| TASK DETAILS |
Restate all the data exactly, so that each line is the same as before.

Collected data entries

* * * *

(** The filter stored for a covered block. *)
Lemma covered_filter h :
  h ∈ fs_chain store ->
  exists b, FilterStore_filter_by_hash store d h =
      Ok (Some {| sf_block_hash := h; sf_bytes := b; sf_digest := filter_hash b |}) /\
    bytes_ok b /\ zlen b <= 67000 /\ is_ok (validate_filter b limits) = true /\ hash_ok h.
Proof.
  intros Hin. pose proof (sg_repr Hs) as Hr.
  pose proof (r_covered _ _ _ Hr) as Hcov. rewrite Forall_forall in Hcov.
  pose proof (r_hashes _ _ _ Hr) as Hh. rewrite Forall_forall in Hh.
  specialize (Hcov h Hin). apply list_elem_of_fmap in Hcov as ([h' l] & -> & Hel). simpl in *.
  pose proof (abs_lookup _ _ _ _ h' Hr (sg_abs Hs)) as Hl.
  rewrite (r_map _ _ _ Hr), (elem_of_list_to_map_1 es h' l) in Hl by (done || apply Hr).
  destruct Hl as (b & Hb & _). exists b.
  destruct (sg_filters Hs h' b Hin Hb) as (? & ? & ?). split_and!; try done; [|by apply Hh].
  by rewrite (proj2 (sg_abs Hs)), Hb.
Qed.

(** The records [range] assembles. *)
Definition served_record (height : Z) (r : FilterRecord) : Prop :=
  rec_height r = height /\ FilterStore_block_hash_at store height = Some (rec_block_hash r) /\
  bytes_ok (rec_filter r) /\ zlen (rec_filter r) <= 67000 /\
  is_ok (validate_filter (rec_filter r) limits) = true /\ hash_ok (rec_block_hash r).

Lemma range_records_ok n height :
  start0 <= height -> height - start0 + Z.of_nat n <= zlen (fs_chain store) ->
  exists rs, range_records store d height n = inr rs /\ length rs = n /\
    forall j r, rs !! j = Some r -> served_record (height + Z.of_nat j) r.
Proof.
  revert height. induction n as [|n IH]; intros height Hh Hn; cbn [range_records].
  { exists []. split_and!; [done|done|]. intros j r Hj. done. }
  destruct (lookup_lt_is_Some_2 (fs_chain store) (Z.to_nat (height - start0))) as [h Hl];
    [unfold zlen in Hn; lia|].
  assert (FilterStore_block_hash_at store height = Some h) as Hb by (by apply block_hash_at_Some).
  rewrite Hb. destruct (covered_filter h ltac:(by eapply list_elem_of_lookup_2))
    as (b & -> & Hok & Hlen & Hv & Hhash).
  destruct (IH (height + 1)) as (rs & -> & Hrl & Hrs); [lia|lia|].
  eexists. split; [done|]. split; [simpl; lia|]. intros [|j] r Hj.
  - injection Hj as <-. rewrite Z.add_0_r. unfold served_record. by split_and!.
  - specialize (Hrs j r Hj). by replace (height + Z.of_nat (S j)) with (height + 1 + Z.of_nat j) by lia.
Qed.

Definition served_batch (start : Z) (stop : BlockHash) (rs : list FilterRecord) : FilterBatch := {|
  fb_version := ENVELOPE_VERSION; fb_genesis := genesis;
  fb_profile := meta_profile (fs_meta store); fb_start_height := start;
  fb_stop_block_hash := stop; fb_records := rs |}.

Lemma zlen_compact_size_le v : zlen (compact_size v) <= 9.
Proof. pose proof (compact_size_len v). unfold zlen. lia. Qed.

Lemma zlen_records_le rs :
  (forall r, r ∈ rs -> exists h, served_record h r) ->
  zlen (concat (enc_record <$> rs)) <= 67049 * zlen rs.
Proof.
  induction rs as [|r rs IH]; intros Hr; [done|].
  rewrite fmap_cons. cbn [concat]. rewrite zlen_app, zlen_cons.
  destruct (Hr r ltac:(apply list_elem_of_here)) as (h & _ & _ & _ & Hl & _ & Hh).
  specialize (IH ltac:(intros r' Hin; apply Hr, elem_of_cons; by right)).
  unfold enc_record at 1. autorewrite with zlen. rewrite (zlen_hash _ Hh).
  pose proof (zlen_compact_size_le (zlen (rec_filter r))). lia.
Qed.

Lemma served_batch_wf start stop rs :
  u64 start -> hash_ok stop -> zlen rs <= MAX_RECORDS_PER_BATCH ->
  (forall j r, rs !! j = Some r -> served_record (start + Z.of_nat j) r) ->
  start + zlen rs <= u64_bound -> batch_wf (served_batch start stop rs).
Proof.
  intros Hst Hstop Hn Hrs Hu. destruct (sg_profile Hs) as [Hp Hu8].
  assert (Forall record_wf rs) as Hwf.
  { apply Forall_lookup. intros j r Hj. destruct (Hrs j r Hj) as (Hh & _ & Hb & Hl & _ & Hk).
    apply lookup_lt_Some in Hj. unfold record_wf, u64, u64_bound, zlen in *.
    pose proof (zlen_nonneg (rec_filter r)). unfold zlen in *. split_and!; try done; lia. }
  pose proof (from_display_hex_ok _ _ (sg_genesis Hs)) as Hg.
  assert (FilterBatch_encode (served_batch start stop rs) =
    enc_header (served_batch start stop rs) ++ concat (enc_record <$> rs)) as Henc.
  { apply encode_eq; cbn [served_batch fb_profile fb_records].
    - unfold u64, u64_bound. pose proof (zlen_nonneg (string_bytes (meta_profile (fs_meta store)))). lia.
    - unfold u64, u64_bound, MAX_RECORDS_PER_BATCH in *. pose proof (zlen_nonneg rs). lia.
    - eapply Forall_impl; [exact Hwf|]. by intros r (_ & _ & _ & ?). }
  split; try done. rewrite Henc. rewrite zlen_app. unfold enc_header. autorewrite with zlen.
  cbn [served_batch fb_genesis fb_stop_block_hash fb_profile fb_records].
  rewrite (zlen_hash genesis), (zlen_hash stop) by done.
  pose proof (zlen_compact_size_le (zlen rs)).
  pose proof (zlen_compact_size_le (zlen (string_bytes (meta_profile (fs_meta store))))).
  pose proof (zlen_records_le rs ltac:(intros r [j Hj]%list_elem_of_lookup; eauto)).
  change (zlen MAGIC) with 4. unfold MAX_BATCH_BYTES, MAX_RECORDS_PER_BATCH in *. lia.
Qed.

* * * *

| ANSWER |
(** The filter stored for a covered block. *)
Lemma covered_filter h :
  h ∈ fs_chain store ->
  exists b, FilterStore_filter_by_hash store d h =
      Ok (Some {| sf_block_hash := h; sf_bytes := b; sf_digest := filter_hash b |}) /\
    bytes_ok b /\ zlen b <= 67000 /\ is_ok (validate_filter b limits) = true /\ hash_ok h.
Proof.
  intros Hin. pose proof (sg_repr Hs) as Hr.
  pose proof (r_covered _ _ _ Hr) as Hcov. rewrite Forall_forall in Hcov.
  pose proof (r_hashes _ _ _ Hr) as Hh. rewrite Forall_forall in Hh.
  specialize (Hcov h Hin). apply list_elem_of_fmap in Hcov as ([h' l] & -> & Hel). simpl in *.
  pose proof (abs_lookup _ _ _ _ h' Hr (sg_abs Hs)) as Hl.
  rewrite (r_map _ _ _ Hr), (elem_of_list_to_map_1 es h' l) in Hl by (done || apply Hr).
  destruct Hl as (b & Hb & _). exists b.
  destruct (sg_filters Hs h' b Hin Hb) as (? & ? & ?). split_and!; try done; [|by apply Hh].
  by rewrite (proj2 (sg_abs Hs)), Hb.
Qed.

(** The records [range] assembles. *)
Definition served_record (height : Z) (r : FilterRecord) : Prop :=
  rec_height r = height /\ FilterStore_block_hash_at store height = Some (rec_block_hash r) /\
  bytes_ok (rec_filter r) /\ zlen (rec_filter r) <= 67000 /\
  is_ok (validate_filter (rec_filter r) limits) = true /\ hash_ok (rec_block_hash r).

Lemma range_records_ok n height :
  start0 <= height -> height - start0 + Z.of_nat n <= zlen (fs_chain store) ->
  exists rs, range_records store d height n = inr rs /\ length rs = n /\
    forall j r, rs !! j = Some r -> served_record (height + Z.of_nat j) r.
Proof.
  revert height. induction n as [|n IH]; intros height Hh Hn; cbn [range_records].
  { exists []. split_and!; [done|done|]. intros j r Hj. done. }
  destruct (lookup_lt_is_Some_2 (fs_chain store) (Z.to_nat (height - start0))) as [h Hl];
    [unfold zlen in Hn; lia|].
  assert (FilterStore_block_hash_at store height = Some h) as Hb by (by apply block_hash_at_Some).
  rewrite Hb. destruct (covered_filter h ltac:(by eapply list_elem_of_lookup_2))
    as (b & -> & Hok & Hlen & Hv & Hhash).
  destruct (IH (height + 1)) as (rs & -> & Hrl & Hrs); [lia|lia|].
  eexists. split; [done|]. split; [simpl; lia|]. intros [|j] r Hj.
  - injection Hj as <-. rewrite Z.add_0_r. unfold served_record. by split_and!.
  - specialize (Hrs j r Hj). by replace (height + Z.of_nat (S j)) with (height + 1 + Z.of_nat j) by lia.
Qed.

Definition served_batch (start : Z) (stop : BlockHash) (rs : list FilterRecord) : FilterBatch := {|
  fb_version := ENVELOPE_VERSION; fb_genesis := genesis;
  fb_profile := meta_profile (fs_meta store); fb_start_height := start;
  fb_stop_block_hash := stop; fb_records := rs |}.

Lemma zlen_compact_size_le v : zlen (compact_size v) <= 9.
Proof. pose proof (compact_size_len v). unfold zlen. lia. Qed.

Lemma zlen_records_le rs :
  (forall r, r ∈ rs -> exists h, served_record h r) ->
  zlen (concat (enc_record <$> rs)) <= 67049 * zlen rs.
Proof.
  induction rs as [|r rs IH]; intros Hr; [done|].
  rewrite fmap_cons. cbn [concat]. rewrite zlen_app, zlen_cons.
  destruct (Hr r ltac:(apply list_elem_of_here)) as (h & _ & _ & _ & Hl & _ & Hh).
  specialize (IH ltac:(intros r' Hin; apply Hr, elem_of_cons; by right)).
  unfold enc_record at 1. autorewrite with zlen. rewrite (zlen_hash _ Hh).
  pose proof (zlen_compact_size_le (zlen (rec_filter r))). lia.
Qed.

Lemma served_batch_wf start stop rs :
  u64 start -> hash_ok stop -> zlen rs <= MAX_RECORDS_PER_BATCH ->
  (forall j r, rs !! j = Some r -> served_record (start + Z.of_nat j) r) ->
  start + zlen rs <= u64_bound -> batch_wf (served_batch start stop rs).
Proof.
  intros Hst Hstop Hn Hrs Hu. destruct (sg_profile Hs) as [Hp Hu8].
  assert (Forall record_wf rs) as Hwf.
  { apply Forall_lookup. intros j r Hj. destruct (Hrs j r Hj) as (Hh & _ & Hb & Hl & _ & Hk).
    apply lookup_lt_Some in Hj. unfold record_wf, u64, u64_bound, zlen in *.
    pose proof (zlen_nonneg (rec_filter r)). unfold zlen in *. split_and!; try done; lia. }
  pose proof (from_display_hex_ok _ _ (sg_genesis Hs)) as Hg.
  assert (FilterBatch_encode (served_batch start stop rs) =
    enc_header (served_batch start stop rs) ++ concat (enc_record <$> rs)) as Henc.
  { apply encode_eq; cbn [served_batch fb_profile fb_records].
    - unfold u64, u64_bound. pose proof (zlen_nonneg (string_bytes (meta_profile (fs_meta store)))). lia.
    - unfold u64, u64_bound, MAX_RECORDS_PER_BATCH in *. pose proof (zlen_nonneg rs). lia.
    - eapply Forall_impl; [exact Hwf|]. by intros r (_ & _ & _ & ?). }
  split; try done. rewrite Henc. rewrite zlen_app. unfold enc_header. autorewrite with zlen.
  cbn [served_batch fb_genesis fb_stop_block_hash fb_profile fb_records].
  rewrite (zlen_hash genesis), (zlen_hash stop) by done.
  pose proof (zlen_compact_size_le (zlen rs)).
  pose proof (zlen_compact_size_le (zlen (string_bytes (meta_profile (fs_meta store))))).
  pose proof (zlen_records_le rs ltac:(intros r [j Hj]%list_elem_of_lookup; eauto)).
  change (zlen MAGIC) with 4. unfold MAX_BATCH_BYTES, MAX_RECORDS_PER_BATCH in *. lia.
Qed.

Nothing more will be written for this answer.